The transfer of RNA’s A, U, C, and G sequences to protein’s twenty letters of amino acids is an irreversible process; once that information is decoded, it cannot be “untranslated”. From an information theory perspective, one of the reasons for this unallowable transmission is because multiple RNA sequences can code for a single amino acid in a protein. For example, GGA, GGU, GGC, and GGG all encode the amino acid glycine. If given a glycine in an amino acid sequence, how is one to “untranslate” it to the RNA sequence? Was the glycine encoded by a GGG or a GGA? This characteristic where multiple RNA sequences can be translated into a single amino acid is known as codon degeneracy.

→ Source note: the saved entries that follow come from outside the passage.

Lemma applyRuns_spec es : ∀ i s,
  0 <= i →
  Forall (λ e, run_wf e = true) es →
  (∀ j e, es !! j = Some e →
     buf_get (i + Z.of_nat j) s = mkUpdate (re_x0 e) (re_y e) (re_length e) (re_color e)) →
  0 <= updatesApplied s < 4294967296 →
  applyRuns (length es) i s =
    composited (map run_op (List.filter (run_applies (display s)) es))
      (total_length (List.filter (run_applies (display s)) es)) s.
Proof.
  induction es as [| e es IH]; intros i s Hi Hwf Hbuf Hua.
  { cbn [length applyRuns List.filter map total_length foldr].
    symmetry. apply composited_nil, Hua. }
  inversion Hwf as [| ? ? Hwe Hwes]; subst.
  destruct (run_wf_fields e Hwe) as (Hy & Hx & Hl & _).
  apply is_u16_range in Hx, Hy, Hl.
  pose proof (Hbuf 0%nat e eq_refl) as Hcell.
  rewrite Z.add_0_r in Hcell.
  assert (Hnext : ∀ s', (∀ k, buf_get k s' = buf_get k s) →
            ∀ j e', es !! j = Some e' →
              buf_get (i + 1 + Z.of_nat j) s'
              = mkUpdate (re_x0 e') (re_y e') (re_length e') (re_color e')).
  { intros s' Hsame j e' Hj. rewrite Hsame.
    replace (i + 1 + Z.of_nat j) with (i + Z.of_nat (S j)) by lia.
    apply Hbuf. exact Hj. }
  cbn [length applyRuns List.filter]. rewrite Hcell. cbn [upd_x upd_y upd_len upd_color].
  rewrite run_guard.
  destruct (run_applies (display s) e) eqn:Hin.
  - unfold run_applies in Hin. apply andb_true_iff in Hin as [Hin Hfit].
    apply andb_true_iff in Hin as [Hyh Hpos].
    apply Z.ltb_lt in Hyh, Hpos. apply Z.leb_le in Hfit.
    pose proof (width_range (display s)). pose proof (height_range (display s)).
    rewrite (int16_small (re_x0 e)), (int16_small (re_y e)), (int16_small (re_length e)) by lia.
    rewrite IH; [| lia | exact Hwes | apply Hnext; reflexivity | st_simpl; apply u32_range].
    change (run_applies (display (set_updatesApplied _ _)))
      with (run_applies (display s)).
    unfold composited. st_unfold. cbn [map total_length foldr].
    rewrite u32_succ_l, <- app_assoc. cbn [app]. unfold run_op at 2.
    f_equal. f_equal. fold (total_length (List.filter (run_applies (display s)) es)). lia.
  - rewrite IH; [reflexivity | lia | exact Hwes | apply Hnext; reflexivity | exact Hua].
Qed.
Lemma getSurroundParent_stack_witness :
  Block_getSurroundParent (2 + 1) 2 (stack3_state None None)
  = Block_getSurroundParent 1 0 (stack3_state None None).
Proof.
  apply (proj1 (getSurroundParent_stack (stack3_state None None) 2) 0 2).
  eapply stacked_next; [reflexivity|reflexivity|].
  eapply stacked_next; [reflexivity|reflexivity|].
  apply stacked_head.
Defined.

(** ** What a disposal leaves alone *)

Lemma hoare_conseq {A} (P : State → Prop) (m : M A) (Q Q' : A → State → Prop)
    (E E' : State → Prop) :
  hoare P m Q E → (∀ a s, Q a s → Q' a s) → (∀ s, E s → E' s) →
  hoare P m Q' E'.
Proof.
  intros H HQ HE s Hs. specialize (H s Hs).
  destruct (m s); [by apply HQ|by apply HE|done].
Qed.

(** [try ... finally] with different outcomes for a return and a throw. *)
Lemma hoare_try_finally_throw {A} (P R R' Q E : State → Prop) (m : M A)
    (fin : M unit) :
  hoare P m (λ _, R) R' →
  hoare R fin (λ _, Q) E → hoare R' fin (λ _, E) E →
  hoare P (try_finally m fin) (λ _, Q) E.
Proof.
  intros Hm Hf Hf' s Hs. unfold try_finally. specialize (Hm s Hs).
  destruct (m s) as [a s1|e s1|]; [| |done].
  - specialize (Hf s1 Hm). by destruct (fin s1).
  - specialize (Hf' s1 Hm). by destruct (fin s1).
Qed.

Lemma bind_OutOfFuel {A B} (m : M A) (k : A → M B) (s : State) :
  m s = OutOfFuel → bind m k s = OutOfFuel.
Proof. intros H. unfold bind. by rewrite H. Qed.

Lemma final_preserves {A} (P : State → Prop) (m : M A) (s s' : State) :
  preserves P m → P s → final (m s) = Some s' → P s'.
Proof.
  intros H Hs Hf. specialize (H s Hs).
  destruct (m s); cbn in Hf; [by injection Hf as <-..|done].
Qed.

(** *** The event globals *)

Ltac events_leaf := intros ? ?; assumption.
Ltac pres_events := pres_with events_leaf.

Section EventsAt.
Context (g : Events.t).

Lemma events_at_call_listeners (d : nat) (fs : list Listener) (e : Event.t) :
  preserves (events_at g d) (call_listeners fs e).
Proof. induction fs; cbn; pres_events. Qed.
Hint Resolve events_at_call_listeners : pres.

Lemma events_at_fire (d : nat) (e : Event.t) :
  preserves (events_at g d) (Events_fire e).
Proof. unfold Events_fire, Workspace_fireChangeListener. pres_events. Qed.
Hint Resolve events_at_fire : pres.

Lemma events_at_setParent (d : nat) (r : BlockRef) (newParent : option BlockRef) :
  preserves (events_at g d) (Block_setParent r newParent).
Proof. unfold Block_setParent. pres_events. Qed.
Hint Resolve events_at_setParent : pres.

Lemma events_at_connect (d : nat) (c other : ConnRef) :
  preserves (events_at g d) (Connection_connect c other).
Proof. unfold Connection_connect. pres_events. Qed.
Hint Resolve events_at_connect : pres.

Lemma events_at_disconnect (d : nat) (c : ConnRef) :
  preserves (events_at g d) (Connection_disconnect c).
Proof. unfold Connection_disconnect. pres_events. Qed.
Hint Resolve events_at_disconnect : pres.

Lemma events_at_unplug (d : nat) (r : BlockRef) (heal : bool) :
  preserves (events_at g d) (Block_unplug r heal).
Proof. unfold Block_unplug. pres_events. Qed.
Hint Resolve events_at_unplug : pres.

Lemma events_at_dispose_inputs (d : nat) (r : BlockRef) (inputs : list Input.t) :
  preserves (events_at g d) (dispose_inputs r inputs).
Proof. induction inputs; cbn; pres_events. Qed.
Hint Resolve events_at_dispose_inputs : pres.

Lemma events_at_dispose_connections (d : nat) (cs : list ConnRef) :
  preserves (events_at g d) (dispose_connections cs).
Proof. induction cs; cbn; pres_events. Qed.
Hint Resolve events_at_dispose_connections : pres.

Lemma events_at_dispose (fuel : nat) :
  ∀ d r heal, preserves (events_at g d) (Block_dispose fuel r heal).
Proof.
  induction fuel as [|fuel IH]; intros d r heal; cbn [Block_dispose].
  - by intros s Hs.
  - apply preserves_bind; [pres_events|intros b].
    destruct (negb (Block.workspace b)); [pres_events|].
    apply preserves_bind; [pres_events|intros _].
    apply preserves_bind; [pres_events|intros _].
    apply preserves_bind; [pres_events|intros en].
    apply preserves_bind; [pres_events|intros _].
    eapply hoare_bind with (Q' := λ _, events_at g (S d)).
    { intros s Hs. unfold events_at in *. cbn. by rewrite Hs. }
    intros _.
    apply hoare_try_finally with (R := events_at g (S d)).
    + apply preserves_bind; [pres_events|intros _].
      apply preserves_bind; [pres_events|intros b1].
      apply preserves_bind.
      { generalize (length (Block.childBlocks_ b1)). intros n.
        induction n; [pres_events|].
        apply preserves_bind; [pres_events|intros bi].
        destruct (Block.childBlocks_ bi !! n); [|pres_events].
        apply preserves_bind; [apply IH|intros _; apply IHn]. }
      intros _. pres_events.
    + intros s Hs. unfold events_at in *. cbn. by rewrite Hs.
Qed.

Crick FHC. On Protein Synthesis. (1958) Symposium of the Society of Experimental Biology, 12:139-163.
The first published use of the term “the central dogma” that I could find.
Crick FHC. Ideas on Protein Synthesis. (1956) Personal draft.
I found this manuscript here. It is almost beautiful in its sloppy excitement.
Central Dogma Reversed. (1970) Nature News and Views, 226:1998-1999.
Crick’s dissenters find “exceptions” to the central dogma. Note that this article was published anonymously - drama!
Crick FHC. The Central Dogma of Molecular Biology. (1958) Nature, 227:561-563.
Crick’s sharp response to the naysayers. Note that this was published in the very next issue of Nature - more drama!
Shapiro, JA. Revisiting the Central Dogma in the 21st Century. (2009) Natural Genetic Engineering and Natural Genome, 1178: 6-28.
A comprehensive and modern perspective on the central dogma – a very good read for the thorough.
Crick FHC. What Mad Pursuit: A Personal View of Scientific Discovery. Basic Books Publishing (1990).